Exercise
Within the material below, locate the line with "- unfold read_failed." and the line with "- simpl. lia.", then return those two lines and all lines between them, exactly as written.

_ _ _ _ _

(** * bingoscape-itemdata: item names, id lists, image URLs and the catalogue

    A shallow embedding of the pure functions of the package
    ([src/utils/imageUrl.ts], [parseItemIds] of [src/scraper/scrape.ts] and
    the query functions of [src/index.ts]) together with the properties the
    specification states about them.

    Conventions of the embedding.
    - A JavaScript string is a Rocq [string]; every [ascii] stands for one
      code unit in the range 0..255.
    - A JavaScript number produced by [parseInt] is a [jsnum]: [NaN] or an
      exact integer.  The embedding is exact for safe integers (magnitude
      at most 2^53 - 1); the theorems about parsed numbers carry that bound.
      The same holds for the thumbnail width and the text a template
      literal gives for it: the theorems that state that text carry the
      bound on the width.
    - An optional parameter or optional field is an [option]; [None] is
      [undefined].
    - The module-level array [itemsData] of [src/index.ts] is passed to the
      query functions explicitly. *)

From Stdlib Require Import ZArith NArith List Bool Ascii String Lia.
From Stdlib Require Import DecimalString DecimalPos DecimalN.
From Stdlib Require Import Sorted.
Import ListNotations.

#[local] Open Scope string_scope.
#[local] Open Scope Z_scope.

(* ================================================================== *)
(** * Part I: the embedding *)
(* ================================================================== *)

(** ** ECMAScript primitives used by the sources *)

Module JS.

(** [WhiteSpace] and [LineTerminator] code units below 256: TAB, LF, VT, FF,
    CR, SP and NBSP.  These are the code units [String.prototype.trim] and
    [parseInt] strip. *)
Definition isWhiteSpace (c : ascii) : bool :=
  let n := nat_of_ascii c in
  ((9 <=? n)%nat && (n <=? 13)%nat) || (n =? 32)%nat || (n =? 160)%nat.

(** [s.trimStart()] *)
Fixpoint trimStart (s : string) : string :=
  match s with
  | EmptyString => EmptyString
  | String c r => if isWhiteSpace c then trimStart r else s
  end.

(** [s.trimEnd()] *)
Fixpoint trimEnd (s : string) : string :=
  match s with
  | EmptyString => EmptyString
  | String c r =>
      match trimEnd r with
      | EmptyString => if isWhiteSpace c then EmptyString else String c EmptyString
      | r' => String c r'
      end
  end.

(** [s.trim()] *)
Definition trim (s : string) : string := trimEnd (trimStart s).

(** [s.startsWith(p)] *)
Fixpoint startsWith (s p : string) : bool :=
  match p, s with
  | EmptyString, _ => true
  | String _ _, EmptyString => false
  | String a p', String b s' => Ascii.eqb a b && startsWith s' p'
  end.

(** [s.endsWith(p)] for a one-character [p] *)
Fixpoint endsWith (s : string) (p : ascii) : bool :=
  match s with
  | EmptyString => false
  | String c EmptyString => Ascii.eqb c p
  | String _ r => endsWith r p
  end.

(** [s.includes(sub)] *)
Fixpoint includes (s sub : string) : bool :=
  startsWith s sub ||
  match s with
  | EmptyString => false
  | String _ r => includes r sub
  end.
Lemma push_paused v s :
  _flushing (this s) = false ->
  exists s', push v s = Return s'
    /\ this s' = this s /\ timers s' = timers s
    /\ next_timer s' = next_timer s /\ flushes s' = flushes s
    /\ buf s' =
         (if _safetyLimit (this s) <? Z.of_nat (get_length s) then buf s
          else buf s ++ [v]).
Proof.
  intros Hf. unfold push. destruct (_ <? _).
  - eexists. split; [reflexivity|]. unfold debug. rewrite flushes_log.
    simpl. rewrite app_nil_r. auto 10.
  - rewrite _flushCheck_paused by exact Hf.
    eexists. split; [reflexivity|]. rewrite buf_q_push. auto 10.
Qed.

Lemma push_all_paused vs : forall s,
  _flushing (this s) = false ->
  exists s', push_all vs s = Return s'
    /\ this s' = this s /\ timers s' = timers s
    /\ next_timer s' = next_timer s /\ flushes s' = flushes s
    /\ (Z.of_nat (get_length s + length vs) <= _safetyLimit (this s) + 1 ->
        buf s' = buf s ++ vs).
Proof.
  induction vs as [|v vs IH]; intros s Hf.
  - exists s. split; [reflexivity|]. rewrite app_nil_r. auto 10.
  - destruct (push_paused v s Hf) as (s1 & E1 & Hthis1 & Htm1 & Hn1 & Hfl1 & Hb1).
    destruct (IH s1) as (s' & E & Hthis & Htm & Hn & Hfl & Hb).
    { rewrite Hthis1. exact Hf. }
    exists s'. unfold push_all in *. simpl map. rewrite run_cons. simpl exec.
    rewrite E1. simpl. split; [exact E|].
    repeat split; try congruence.
    simpl length. intros Hlen.
    destruct (_ <? _) eqn:Hdrop in Hb1; [apply Z.ltb_lt in Hdrop; lia|].
    assert (Hl1 : get_length s1 = S (get_length s)).
    { unfold get_length. rewrite Hb1, length_app. simpl. lia. }
    rewrite Hb, Hb1, <- app_assoc; [reflexivity|].
    rewrite Hl1, Hthis1. lia.
Qed.
(** X8. Whether a written command pauses polling does not depend on the
    case of its letters: two commands with the same uppercase text leave
    the same polling state. *)
Theorem blocking_detection_ignores_case
  (t : Q) (s1 s2 : State) (c1 c2 : string) (m1 m2 : SerialManager) :
  get_next_command (serial_manager s1) = (Some c1, m1) ->
  get_next_command (serial_manager s2) = (Some c2, m2) ->
  upper c1 = upper c2 ->
  status_polling_paused s1 = status_polling_paused s2 ->
  status_polling_paused (_process_command_queue true t s1)
  = status_polling_paused (_process_command_queue true t s2).
Proof.
  intros H1 H2 Hu Hp. unfold _process_command_queue. rewrite H1, H2.
  assert (Ht : truthy c1 = truthy c2).
  { destruct c1, c2; try reflexivity; discriminate. }
  rewrite Ht. destruct (truthy c2); [|exact Hp]. simpl negb. cbv iota.
  rewrite <- !strip_upper, Hu.
  destruct (is_blocking _); [reflexivity | exact Hp].
Qed.

Lemma blocking_detection_ignores_case_witness :
  status_polling_paused
    (_process_command_queue true 100 (init homing_queued 100))
  = status_polling_paused
      (_process_command_queue true 100
         (init (mkSerialManager true [] ["G28" ++ LF] None None None) 100)).
Proof.
  apply (blocking_detection_ignores_case 100
           (init homing_queued 100)
           (init (mkSerialManager true [] ["G28" ++ LF] None None None) 100)
           ("g28" ++ LF) ("G28" ++ LF)
           (set_lanes [] [] homing_queued)
           (set_lanes [] []
              (mkSerialManager true [] ["G28" ++ LF] None None None)));
    reflexivity.
Defined.

Lemma Qgt_bool_true (a b : Q) : Qgt_bool a b = true <-> b < a.
Proof. exact (Qlt_bool_true b a). Qed.

Lemma Qgt_bool_false (a b : Q) : Qgt_bool a b = false <-> a <= b.
Proof. exact (Qlt_bool_false b a). Qed.

Lemma queued_snoc (cmd other : string) (lane : list string) :
  queued cmd (lane ++ [other])
  = (queued cmd lane + if string_dec other cmd then 1 else 0)%nat.
Proof.
  unfold queued. rewrite count_occ_app. simpl.
  destruct (string_dec other cmd); reflexivity.
Qed.

(** X9. In the Active state a position request that is due is queued
    once, and no other is queued by a later call made within the
    position interval of it; the same holds of the endstop request and
    its own interval. *)
Theorem status_requests_are_spaced
  (cfg : Config) (t t' : Q) (s : State) :
  status_polling_paused s = false ->
  let s1 := _send_status_requests cfg t s in
  let s2 := _send_status_requests cfg t' s1 in
  (SERIAL_STATUS_REQUEST_INTERVAL cfg < t - elapsed_time s ->
   t' - t <= SERIAL_STATUS_REQUEST_INTERVAL cfg ->
   queued M114 (priority_lane (serial_manager s1))
   = S (queued M114 (priority_lane (serial_manager s)))
   /\ queued M114 (priority_lane (serial_manager s2))
      = queued M114 (priority_lane (serial_manager s1)))
  /\ (SERIAL_ENDSTOP_REQUEST_INTERVAL cfg < t - endstop_check_time s ->
      t' - t <= SERIAL_ENDSTOP_REQUEST_INTERVAL cfg ->
      queued M119 (priority_lane (serial_manager s1))
      = S (queued M119 (priority_lane (serial_manager s)))
      /\ queued M119 (priority_lane (serial_manager s2))
         = queued M119 (priority_lane (serial_manager s1))).
Proof.
  intros Hp s1 s2.
  assert (P1 : status_polling_paused s1 = false).
  { subst s1. now rewrite (proj2 (proj2 (send_status_frame _ _ _))). }
  split; intros Hdue Hnear;
    apply Qgt_bool_true in Hdue; apply Qgt_bool_false in Hnear.
  - assert (E1 : elapsed_time s1 = t
                 /\ queued M114 (priority_lane (serial_manager s1))
                    = S (queued M114 (priority_lane (serial_manager s)))).
    { subst s1. unfold _send_status_requests. rewrite Hp, Hdue.
      cbv zeta. unfold enqueue_priority, write. simpl.
      destruct (Qgt_bool (t - endstop_check_time s)
                  (SERIAL_ENDSTOP_REQUEST_INTERVAL cfg)); simpl;
        rewrite ?queued_snoc; simpl; split; try reflexivity; lia. }
    destruct E1 as [E1 Q1]. split; [exact Q1|].
    subst s2. unfold _send_status_requests at 1. rewrite P1, E1, Hnear.
    cbv zeta. unfold enqueue_priority, write.
    destruct (Qgt_bool (t' - endstop_check_time s1)
                (SERIAL_ENDSTOP_REQUEST_INTERVAL cfg)); simpl;
      rewrite ?queued_snoc; simpl; lia.
  - assert (E1 : endstop_check_time s1 = t
                 /\ queued M119 (priority_lane (serial_manager s1))
                    = S (queued M119 (priority_lane (serial_manager s)))).
    { subst s1. unfold _send_status_requests. rewrite Hp.
      cbv zeta. unfold enqueue_priority, write.
      destruct (Qgt_bool (t - elapsed_time s)
                  (SERIAL_STATUS_REQUEST_INTERVAL cfg)); simpl;
        rewrite Hdue; simpl; rewrite ?queued_snoc; simpl;
        split; try reflexivity; lia. }
    destruct E1 as [E1 Q1]. split; [exact Q1|].
    subst s2. unfold _send_status_requests at 1. rewrite P1.
    cbv zeta. unfold enqueue_priority, write.
    destruct (Qgt_bool (t' - elapsed_time s1)
                (SERIAL_STATUS_REQUEST_INTERVAL cfg)); simpl;
      rewrite E1, Hnear; simpl; rewrite ?queued_snoc; simpl; lia.
Qed.

Lemma status_requests_are_spaced_witness :
  let s := init homing_queued 100 in
  let s1 := _send_status_requests sample_config 101 s in
  let s2 := _send_status_requests sample_config (101 + (5#100)) s1 in
  queued M114 (priority_lane (serial_manager s1)) = 1%nat
  /\ queued M114 (priority_lane (serial_manager s2)) = 1%nat
  /\ queued M119 (priority_lane (serial_manager s2)) = 1%nat.
Proof.
  intros s s1 s2.
  destruct (status_requests_are_spaced sample_config 101 (101 + (5#100)) s
              eq_refl) as [Hpos Hend].
  destruct Hpos as [H1 H2]; [reflexivity | vm_compute; discriminate |].
  destruct Hend as [H3 H4]; [reflexivity | vm_compute; discriminate |].
  fold s1 in H1, H2, H3, H4. fold s2 in H2, H4.
  split; [exact H1|]. split; [now rewrite H2 | now rewrite H4, H3].
Defined.

(** X10. A line received from the device whose stripped text is the
    disconnect marker is emitted as that marker, like a disconnect event
    of the loop itself; the running flag and the polling state are left
    as they were, so the loop goes on. *)
Theorem received_marker_is_emitted
  (cfg : Config) (step : rx_step) (rx : list rx_step) (t : Q) (s : State)
  (w : Z) (line : string) :
  rx_waiting step = Returned w -> w <> 0%Z ->
  rx_line step = Returned line ->
  strip line = DISCONNECTED ->
  let s' := read_lines cfg 1 (step :: rx) t s in
  trace s'
  = (trace s ++ [CallInWaiting; CallReadline; SignalEmit DISCONNECTED])%list
  /\ running s' = running s
  /\ status_polling_paused s' = status_polling_paused s.
Proof.
  intros Hw Hnz Hl Hs. simpl. rewrite Hw, Hl.
  apply Z.eqb_neq in Hnz. rewrite Hnz.
  assert (Ht : truthy line = true).
  { destruct line; [discriminate | reflexivity]. }
  rewrite Ht, Hs. simpl truthy. cbv iota.
  unfold _check_blocking_command_complete.
  destruct (status_polling_paused s) eqn:Hp; simpl;
    rewrite ?Hp; simpl; rewrite <- ?app_assoc; repeat split; exact Hp.
Qed.

Lemma received_marker_is_emitted_witness :
  let s' := read_lines sample_config 1 [marker_read] 100
              (init homing_queued 100) in
  trace s' = [CallInWaiting; CallReadline; SignalEmit DISCONNECTED]
  /\ running s' = true.
Proof.
  intro s'.
  destruct (received_marker_is_emitted sample_config marker_read [] 100
              (init homing_queued 100) 21
              (" SERIAL-DISCONNECTED" ++ LF) eq_refl)
    as (H1 & H2 & _); try reflexivity.
  - discriminate.
  - split; [exact H1 | exact H2].
Defined.

Lemma probe_failure_is_terminal_witness :
  run sample_config [failed_probe_iteration; quiet_iteration 101]
    (init homing_queued 100)
  = log (SignalEmit DISCONNECTED) (log CallInWaiting (init homing_queued 100)).
Proof.
  apply (probe_failure_is_terminal sample_config failed_probe_iteration
           [quiet_iteration 101] (init homing_queued 100));
    reflexivity.
Defined.








(** X28. When [inWaiting()] or [readline()] raises in a batch, after any
    number of lines read in it, the batch stops there: the state is the
    one the lines read so far have left, with the failing call and then
    the disconnect marker added to the trace and the running flag
    cleared.  What the handle still holds is not read, whatever it is
    and however many turns the batch had left, and [run] performs no
    further iteration. *)
Theorem read_failure_ends_the_batch
  (cfg : Config) (good : list rx_step) (bad : rx_step) (rest : list rx_step)
  (t : Q) (its : list iteration) :
  forallb good_read good = true ->
  failing_read bad = true ->
  forall (n : nat) (s : State),
    (List.length good < n)%nat ->
    let s0 := read_lines cfg (List.length good) good t s in
    let s' := read_lines cfg n (good ++ bad :: rest) t s in
    s' = read_failed (log_all (failing_calls bad) s0)
    /\ trace s'
       = (trace s0 ++ failing_calls bad ++ [SignalEmit DISCONNECTED])%list
    /\ running s' = false
    /\ run cfg its s' = s'.
Proof.
  intros Hgood Hbad.
  assert (Heq : forall (n : nat) (s : State),
            (List.length good < n)%nat ->
            read_lines cfg n (good ++ bad :: rest) t s
            = read_failed
                (log_all (failing_calls bad)
                   (read_lines cfg (List.length good) good t s))).
  { induction good as [|g good IH]; intros n s Hn.
    - destruct n as [|n]; [lia|]. simpl.
      unfold failing_read, failing_calls in *.
      destruct (rx_waiting bad) as [w|]; [|reflexivity].
      apply andb_true_iff in Hbad as [Hw Hl].
      apply negb_true_iff in Hw. rewrite Hw.
      destruct (rx_line bad); [discriminate | reflexivity].
    - destruct n as [|n]; [simpl in Hn; lia|].
      simpl in Hgood. apply andb_true_iff in Hgood as [Hg Hgood].
      unfold good_read in Hg.
      simpl. destruct (rx_waiting g) as [w|]; [|discriminate].
      destruct (rx_line g) as [data_bytes|]; [|discriminate].
      apply negb_true_iff in Hg. rewrite Hg.
      apply (IH Hgood). simpl in Hn. lia. }
  intros n s Hn s0 s'. subst s0 s'. rewrite (Heq n s Hn).
  assert (Ht : forall ev x,
            trace (log_all ev x) = (trace x ++ ev)%list).
  { induction ev as [|e ev IHev]; intro x; simpl.
    - now rewrite app_nil_r.
    - rewrite IHev. simpl. now rewrite <- app_assoc. }
  repeat split.
  - unfold read_failed. simpl. rewrite Ht. now rewrite <- app_assoc.
  - now apply stopped_loop_is_inert.
Qed.

Lemma read_failure_ends_the_batch_witness :
  let s' := read_lines sample_config 5
              [ok_read; failed_readline; marker_read] 100
              (init homing_queued 100) in
  trace s'
  = [CallInWaiting; CallReadline; SignalEmit "ok";
     CallInWaiting; CallReadline; SignalEmit DISCONNECTED]
  /\ running s' = false
  /\ run sample_config [quiet_iteration 101] s' = s'.
Proof.
  intro s'. subst s'.
  destruct (read_failure_ends_the_batch sample_config [ok_read]
              failed_readline [marker_read] 100 [quiet_iteration 101]
              eq_refl eq_refl 5 (init homing_queued 100))
    as (_ & H2 & H3 & H4).
  - simpl. lia.
  - split; [exact H2|]. split; [exact H3 | exact H4].
Defined.

End LoopFacts.

(* ================================================================== *)
(** * More on the response router                                      *)
(* ================================================================== *)

Section RoutingFacts.
Import Router.
Variable pp : ParsingPatterns.

Ltac route_by_cases data :=
  unfold route_response, _handle_position, _handle_endstop,
    _handle_disconnect, _check_homing_completion, invoke;
  destruct (identify_response_type pp data) eqn:?; simpl;
  repeat match goal with
         | |- context [Qlt_bool ?a ?b] => destruct (Qlt_bool a b) eqn:?; simpl
         end.

(** X11. A line is classified Disconnect exactly when it is the marker,
    whatever the recognisers answer on it. *)
Theorem disconnect_is_the_marker (data : string) :
  identify_response_type pp data = DISCONNECT <-> data = DISCONNECT_MARKER.
Proof.
  unfold identify_response_type.
  destruct (String.eqb_spec data DISCONNECT_MARKER) as [E | E].
  - tauto.
  - split; [|contradiction].
    destruct (is_m114_response pp data), (is_m119_response pp data),
      (is_ok_response pp data); discriminate.
Qed.

(** X12. Routing the marker calls the disconnect handler, once if it is
    registered, and nothing else, not even the homing callbacks while
    homing; the result is Disconnect, handled and hidden, inside the
    manual-command window as outside. *)
Theorem marker_is_routed_to_disconnect
  (r : SerialResponseRouter) (now : Q) (homing : bool)
  (verbose_show ok_show sync_pending : bool) :
  route_response pp r now homing DISCONNECT_MARKER
    verbose_show ok_show sync_pending
  = (mkResult DISCONNECT true false None,
     if has_disconnect_handler r then [disconnect_handler] else []).
Proof.
  unfold route_response.
  rewrite (proj2 (disconnect_is_the_marker DISCONNECT_MARKER) eq_refl).
  reflexivity.
Qed.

_ _ _ _ _

Response area
  - unfold read_failed. simpl. rewrite Ht. now rewrite <- app_assoc.
  - now apply stopped_loop_is_inert.
Qed.

Lemma read_failure_ends_the_batch_witness :
  let s' := read_lines sample_config 5
              [ok_read; failed_readline; marker_read] 100
              (init homing_queued 100) in
  trace s'
  = [CallInWaiting; CallReadline; SignalEmit "ok";
     CallInWaiting; CallReadline; SignalEmit DISCONNECTED]
  /\ running s' = false
  /\ run sample_config [quiet_iteration 101] s' = s'.
Proof.
  intro s'. subst s'.
  destruct (read_failure_ends_the_batch sample_config [ok_read]
              failed_readline [marker_read] 100 [quiet_iteration 101]
              eq_refl eq_refl 5 (init homing_queued 100))
    as (_ & H2 & H3 & H4).
  - simpl. lia.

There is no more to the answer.